Le continent africain revendique une représentation fidèle de ses dimensions réelles sur les cartes du monde.
L’Afrique se lance dans une offensive diplomatique contre l’une des représentations les plus répandues au monde : la projection de Mercator. Créée en 1569 par le géographe flamand Gérard Mercator, de l’actuelle Belgique, cette projection cartographique cylindrique minimise drastiquement la taille réelle du continent africain.
« Elle grossit artificiellement l’Europe et l’Amérique du Nord, tout en réduisant la taille de l’Afrique d’environ la moitié », dénonce dans les colonnes de RFI Fara Ndiaye, directrice adjointe de l’organisation Speak Up Africa.
Cette ONG dakaroise, spécialisée en communication stratégique, plaidoyer et politiques publiques pour la santé et le développement durable, a lancé depuis 2018, en collaboration avec son homologue Africa No Filter, la campagne « Correct the Map » (Corrigez la carte) demandant le remplacement de la projection Mercator.
L’initiative, qui a désormais le soutien de l’Union africaine (UA), dépasse la simple géographie. Elle touche au cœur même des représentations héritées de l’époque coloniale. En effet, ce qui était conçu comme un instrument pratique pour la navigation maritime s’est progressivement imposé comme la référence absolue dans l’enseignement, l’édition et le numérique.
Quand la géographie devient politique
Des salles de classe aux plateformes en ligne, la projection de Mercator a colonisé notre imaginaire géographique, devenant la norme incontestée pour représenter notre planète.
« Cette distorsion-là, elle n’est pas neutre, elle façonne notre imaginaire collectif, influence les programmes scolaires et aussi les représentations médiatiques, lorsqu’un enfant africain, notamment nos enfants africains, voient leur continent rapetissé, cela diminue aussi un certain sentiment de fierté et l’importance que cet enfant accorde à son identité », affirme Fara Ndiaye.
Selon Moky Makura, directrice d’Africa No Filter citée par Reuters, la représentation cartographique réduite de l’Afrique constitue « la plus longue campagne de désinformation au monde ». D’où la projection « Equal Earth » (Terre égale) choisie comme alternative.
Pour une nouvelle géographie des consciences
Développée en 2018 par trois cartographes – Bjan Savich, Bernard Jenny et Tom Patterson -, cette nouvelle approche promet de révolutionner la vision actuelle du monde en respectant les proportions réelles de chaque territoire.

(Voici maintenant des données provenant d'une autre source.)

(** One entity, in a transaction of its own *)
Definition purge (k : LifecycleKind) (acc : World * Z) (i : Z) : World * Z :=
  let (w, deleted) := acc in
  match entity k i (db w) with
  | None => acc
  | Some m =>
      match hard_delete k i (delete_cascade m) w with
      | (Ok _, w') => (w', deleted + 1)
      | (Err _, w') => ({| db := db w; readings := readings w' |}, deleted)
      end
  end.

Definition purge_kind (w : World) (k : LifecycleKind) : World * Z :=
  let at_ := clock (readings w) in
  let w := {| db := db w; readings := S (readings w) |} in
  foldl (purge k) (w, 0) (expired_ids k at_ (db w)).

Definition cleanup_kind (acc : World * odict Z) (k : LifecycleKind) : World * odict Z :=
  let r := purge_kind acc.1 k in (r.1, od_set (kind_str k) r.2 acc.2).

Definition cleanup_deprecated_entities (w : World) : World * odict Z := foldl cleanup_kind (w, []) all_kinds.
End Hard.
End Service.
(** Deleting a user fails with a ValueError or not at all. *)
Lemma hard_delete_user_errors u w e w' : hard_delete_user u w = (Err e, w') -> exists m, e = ValueError m.
Proof.
  unfold hard_delete_user. intros [H|(row & w1 & H1 & H)]%bind_Err; [done|].
  destruct row as [row|]; [|injection H as <- _; eauto]. revert H.
  intros [H|([] & w2 & H2 & H)]%bind_Err.
  { unfold _assert_user_not_last_active_admin, read, mbind, py_bind in H.
    destruct (_is_last_active_admin u (db w1)); [injection H as <- _; eauto|done]. }
  exfalso. revert H. do 2 (rewrite (bind_run_Ok _ _ _ _ _ (eq_refl : read _ w2 = (Ok _, w2)))).
  rewrite (bind_run_Ok _ _ _ _ _ (eq_refl : read _ w2 = (Ok _, w2))).
  destruct (total_for_each (fun c => _ ← delete_chat c u false; mret tt) (chats_of u (db w2))) with (w := w2)
    as (a & w3 & H3); [intros c; apply total_bind; [apply total_delete_chat|by intros ? w3; eexists _, _]|].
  rewrite (bind_run_Ok _ _ _ _ _ H3). done.
Qed.

Lemma total_delete_member counts u : total (delete_member counts u).
Proof.
  intros w. unfold delete_member, try_except, mbind, py_bind, mret, py_ret.
  destruct (hard_delete_user u w) as [[rep|e] w'] eqn:H; [by eexists _, _|].
  apply hard_delete_user_errors in H as [m ->]. by eexists _, _.
Qed.

Lemma total_delete_by_id counts c : total (delete_collection_by_id refused counts c).
Proof. intros w. unfold delete_collection_by_id, try_except, mbind, py_bind. destruct refused; by eexists _, _. Qed.

Lemma prefix_app p s : String.prefix p (p +:+ s) = true.
Proof.
  induction p as [|c p IH]; simpl; [by destruct s|]. change (String.app p s) with (p +:+ s). by destruct (Ascii.ascii_dec c c).
Qed.

Lemma delete_session_total s w :
  unique_uploads (db w) -> exists b w', delete_session uuid_str s w = (Ok b, w').
Proof.
  intros Hu. unfold delete_session. rewrite (bind_run_Ok _ _ _ _ _ (eq_refl : read _ w = (Ok _, w))).
  destruct (sandbox_sessions (db w) !! s) as [row|]; [|by eexists _, _].
  rewrite (bind_run_Ok _ _ _ _ _ (eq_refl : read _ w = (Ok _, w))). set (owner := ss_owner_id (cols row)).
  assert (forall c, c ∈ hidden_chats uuid_str owner s (db w) -> exists r, chats (db w) !! c = Some r /\
    ch_owner_id (cols r) = owner /\ ch_name (cols r) = Some (make_sandbox_upload_chat_name uuid_str s)) as Hh.
  { intros c (r & Hr & [Ho%Z.eqb_eq Hn%bool_decide_eq_true]%andb_true_iff)%select_ids_spec. eauto. }
  assert (NoDup (hidden_chats uuid_str owner s (db w))) as Hnd by apply select_ids_NoDup.
  destruct (hidden_chats uuid_str owner s (db w)) as [|c [|c' l]]; [by eexists _, _| |].
  - destruct (total_delete_chat c owner true w) as (b & w1 & H1). rewrite (bind_run_Ok _ _ _ _ _ H1). by eexists _, _.
  - exfalso. destruct (Hh c) as (r & Hr & Ho & Hn); [by left|]. destruct (Hh c') as (r' & Hr' & Ho' & Hn'); [by right; left|].
    apply NoDup_cons in Hnd as [[] _]. rewrite (Hu c c' r r' Hr Hr'); [by left| |congruence..].
    unfold is_sandbox_upload_chat. rewrite Hn. apply prefix_app.
Qed.

Lemma delete_sandboxes_total l n w :
  unique_uploads (db w) ->
  exists m w', fold_rows (delete_sandbox uuid_str) n l w = (Ok m, w') /\ unique_uploads (db w').
Proof.
  intros Hu. apply (fold_rows_total _ (fun _ _ w1 => unique_uploads (db w1))); [done|].
  intros done x rest a w1 _ Hu1. destruct (delete_session_total x w1 Hu1) as (b & w2 & H2).
  unfold delete_sandbox. rewrite (bind_run_Ok _ _ _ _ _ H2). eexists _, _. split; [reflexivity|].
  eapply uploads_shrink; [|done]. by eapply shrink_delete_session.
Qed.

Lemma get_default_spec d t :
  get_platform_default d = Some t -> exists r, tenants d !! t = Some r /\ is_platform_default (cols r) = true.
Proof.
  unfold get_platform_default. intros H. apply (select_ids_spec (fun _ r => is_platform_default (cols r))).
  destruct (select_ids _ _); [done|]. injection H as ->. by left.
Qed.

(** The end of the deletion of a tenant, once its data is gone *)
Lemma rules_for_owner_total u t : total (remove_rules_for_owner u t).
Proof. intros w. unfold remove_rules_for_owner. destruct u, t; by eexists _, _. Qed.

« La projection Equal Earth est un outil pédagogique qui pourrait tout à fait être utilisé dans les écoles, à travers les médias, les différentes institutions, car il permet réellement de montrer un monde équilibré où chaque continent retrouve son véritable poids, ce qui n’est pas du tout le cas de la projection Mercator », justifie Fara Ndiaye.
La carte « Equal Earth » présente en effet chaque partie du globe dans ses proportions authentiques. Les pays situés près de l’équateur, notamment en Afrique et en Amérique du Sud, retrouvent leur véritable dimension, tandis que les régions polaires perdent leur surreprésentation artificielle.